_Assignment_. Every line from the start of the listing below through the line that contains "tainted or sensitive" is to be reproduced word for word.

_The records_.
#####
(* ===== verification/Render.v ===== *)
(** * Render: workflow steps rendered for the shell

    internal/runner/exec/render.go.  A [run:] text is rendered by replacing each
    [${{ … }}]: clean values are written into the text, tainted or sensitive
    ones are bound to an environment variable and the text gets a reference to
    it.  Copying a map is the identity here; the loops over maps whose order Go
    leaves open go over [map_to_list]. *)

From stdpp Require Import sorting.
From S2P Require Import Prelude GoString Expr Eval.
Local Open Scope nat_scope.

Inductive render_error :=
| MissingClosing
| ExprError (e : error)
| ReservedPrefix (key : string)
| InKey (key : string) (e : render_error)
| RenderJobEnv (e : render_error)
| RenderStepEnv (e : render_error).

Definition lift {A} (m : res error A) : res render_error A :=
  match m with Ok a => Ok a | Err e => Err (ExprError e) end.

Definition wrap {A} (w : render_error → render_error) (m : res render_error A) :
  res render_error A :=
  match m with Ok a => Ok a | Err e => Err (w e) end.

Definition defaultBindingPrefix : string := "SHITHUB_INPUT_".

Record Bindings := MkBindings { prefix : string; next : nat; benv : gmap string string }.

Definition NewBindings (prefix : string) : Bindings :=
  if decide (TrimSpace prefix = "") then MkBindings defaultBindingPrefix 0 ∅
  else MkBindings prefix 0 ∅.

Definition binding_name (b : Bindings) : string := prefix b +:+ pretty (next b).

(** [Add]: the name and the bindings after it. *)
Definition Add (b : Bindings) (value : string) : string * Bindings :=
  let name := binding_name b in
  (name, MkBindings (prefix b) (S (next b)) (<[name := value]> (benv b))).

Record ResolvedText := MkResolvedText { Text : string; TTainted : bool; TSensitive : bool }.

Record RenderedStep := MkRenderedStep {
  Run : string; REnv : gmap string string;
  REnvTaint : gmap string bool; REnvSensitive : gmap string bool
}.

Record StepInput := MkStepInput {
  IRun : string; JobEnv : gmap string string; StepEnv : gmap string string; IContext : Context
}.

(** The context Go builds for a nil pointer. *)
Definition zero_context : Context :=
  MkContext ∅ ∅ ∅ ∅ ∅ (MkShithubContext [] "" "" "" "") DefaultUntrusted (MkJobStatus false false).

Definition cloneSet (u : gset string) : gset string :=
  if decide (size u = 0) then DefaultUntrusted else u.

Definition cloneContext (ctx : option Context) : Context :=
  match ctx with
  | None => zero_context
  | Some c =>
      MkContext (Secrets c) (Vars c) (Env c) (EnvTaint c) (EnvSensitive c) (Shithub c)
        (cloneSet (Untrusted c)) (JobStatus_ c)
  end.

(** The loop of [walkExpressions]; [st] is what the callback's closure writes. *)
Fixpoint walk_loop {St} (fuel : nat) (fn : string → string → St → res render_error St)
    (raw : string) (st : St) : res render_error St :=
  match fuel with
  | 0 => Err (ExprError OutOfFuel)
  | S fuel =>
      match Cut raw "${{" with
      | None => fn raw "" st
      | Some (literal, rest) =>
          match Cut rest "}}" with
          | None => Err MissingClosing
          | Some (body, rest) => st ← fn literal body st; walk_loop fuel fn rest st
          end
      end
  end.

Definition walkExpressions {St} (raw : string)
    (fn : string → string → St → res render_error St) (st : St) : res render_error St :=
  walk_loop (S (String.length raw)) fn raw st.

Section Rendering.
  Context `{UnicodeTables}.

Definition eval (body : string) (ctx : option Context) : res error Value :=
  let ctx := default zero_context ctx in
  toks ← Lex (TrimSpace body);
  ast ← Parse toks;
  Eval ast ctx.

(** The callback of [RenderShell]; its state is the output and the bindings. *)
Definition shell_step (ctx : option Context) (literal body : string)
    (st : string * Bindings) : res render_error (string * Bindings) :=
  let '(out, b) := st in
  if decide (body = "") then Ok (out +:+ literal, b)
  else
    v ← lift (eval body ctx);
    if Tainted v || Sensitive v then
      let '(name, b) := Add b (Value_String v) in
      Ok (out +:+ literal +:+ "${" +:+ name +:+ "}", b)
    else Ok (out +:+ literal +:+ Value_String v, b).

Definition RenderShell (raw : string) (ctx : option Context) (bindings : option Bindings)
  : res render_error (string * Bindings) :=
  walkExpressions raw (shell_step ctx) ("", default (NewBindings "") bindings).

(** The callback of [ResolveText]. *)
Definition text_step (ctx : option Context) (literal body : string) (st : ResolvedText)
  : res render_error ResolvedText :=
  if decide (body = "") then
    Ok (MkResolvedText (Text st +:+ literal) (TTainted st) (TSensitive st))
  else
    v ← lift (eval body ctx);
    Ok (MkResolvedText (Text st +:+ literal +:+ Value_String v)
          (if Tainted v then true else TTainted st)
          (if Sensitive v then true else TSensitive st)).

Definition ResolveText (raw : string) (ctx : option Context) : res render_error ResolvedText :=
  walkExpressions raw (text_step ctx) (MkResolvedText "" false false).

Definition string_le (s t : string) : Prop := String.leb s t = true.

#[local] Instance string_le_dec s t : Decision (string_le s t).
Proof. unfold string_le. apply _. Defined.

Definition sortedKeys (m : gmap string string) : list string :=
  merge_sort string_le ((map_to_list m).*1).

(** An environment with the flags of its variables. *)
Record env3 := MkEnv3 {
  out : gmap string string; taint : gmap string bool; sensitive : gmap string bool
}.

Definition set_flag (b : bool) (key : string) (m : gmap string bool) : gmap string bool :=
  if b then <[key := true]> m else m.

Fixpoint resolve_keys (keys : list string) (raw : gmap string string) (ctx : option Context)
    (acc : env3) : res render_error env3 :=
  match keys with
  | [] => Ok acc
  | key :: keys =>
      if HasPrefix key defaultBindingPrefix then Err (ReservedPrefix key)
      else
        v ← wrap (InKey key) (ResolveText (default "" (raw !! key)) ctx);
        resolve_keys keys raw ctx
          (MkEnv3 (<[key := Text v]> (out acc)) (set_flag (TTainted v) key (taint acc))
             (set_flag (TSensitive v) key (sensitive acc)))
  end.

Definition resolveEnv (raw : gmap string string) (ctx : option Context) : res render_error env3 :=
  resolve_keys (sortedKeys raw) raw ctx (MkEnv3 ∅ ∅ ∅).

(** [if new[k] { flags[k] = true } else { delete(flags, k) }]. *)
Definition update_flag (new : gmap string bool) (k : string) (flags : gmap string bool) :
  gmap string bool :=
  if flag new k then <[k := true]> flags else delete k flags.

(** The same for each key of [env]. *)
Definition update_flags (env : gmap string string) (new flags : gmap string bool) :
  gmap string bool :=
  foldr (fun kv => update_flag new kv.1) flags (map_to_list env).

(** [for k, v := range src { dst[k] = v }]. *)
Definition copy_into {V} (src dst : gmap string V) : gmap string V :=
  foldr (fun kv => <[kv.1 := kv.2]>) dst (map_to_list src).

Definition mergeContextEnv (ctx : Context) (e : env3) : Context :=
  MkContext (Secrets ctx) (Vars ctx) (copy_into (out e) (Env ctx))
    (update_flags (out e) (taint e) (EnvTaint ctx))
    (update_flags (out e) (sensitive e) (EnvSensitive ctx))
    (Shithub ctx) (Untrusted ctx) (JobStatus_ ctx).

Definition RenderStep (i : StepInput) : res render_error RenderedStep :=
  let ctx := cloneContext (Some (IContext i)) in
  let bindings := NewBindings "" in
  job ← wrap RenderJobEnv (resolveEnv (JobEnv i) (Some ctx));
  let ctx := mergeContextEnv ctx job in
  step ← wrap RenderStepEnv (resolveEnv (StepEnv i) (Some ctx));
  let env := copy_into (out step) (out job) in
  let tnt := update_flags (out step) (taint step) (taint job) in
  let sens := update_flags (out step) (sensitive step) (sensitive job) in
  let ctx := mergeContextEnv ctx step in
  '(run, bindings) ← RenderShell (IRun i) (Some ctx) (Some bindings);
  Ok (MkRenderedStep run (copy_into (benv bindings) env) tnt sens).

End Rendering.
#####
_Result for this task_.
(* ===== verification/Render.v ===== *)
(** * Render: workflow steps rendered for the shell

    internal/runner/exec/render.go.  A [run:] text is rendered by replacing each
    [${{ … }}]: clean values are written into the text, tainted or sensitive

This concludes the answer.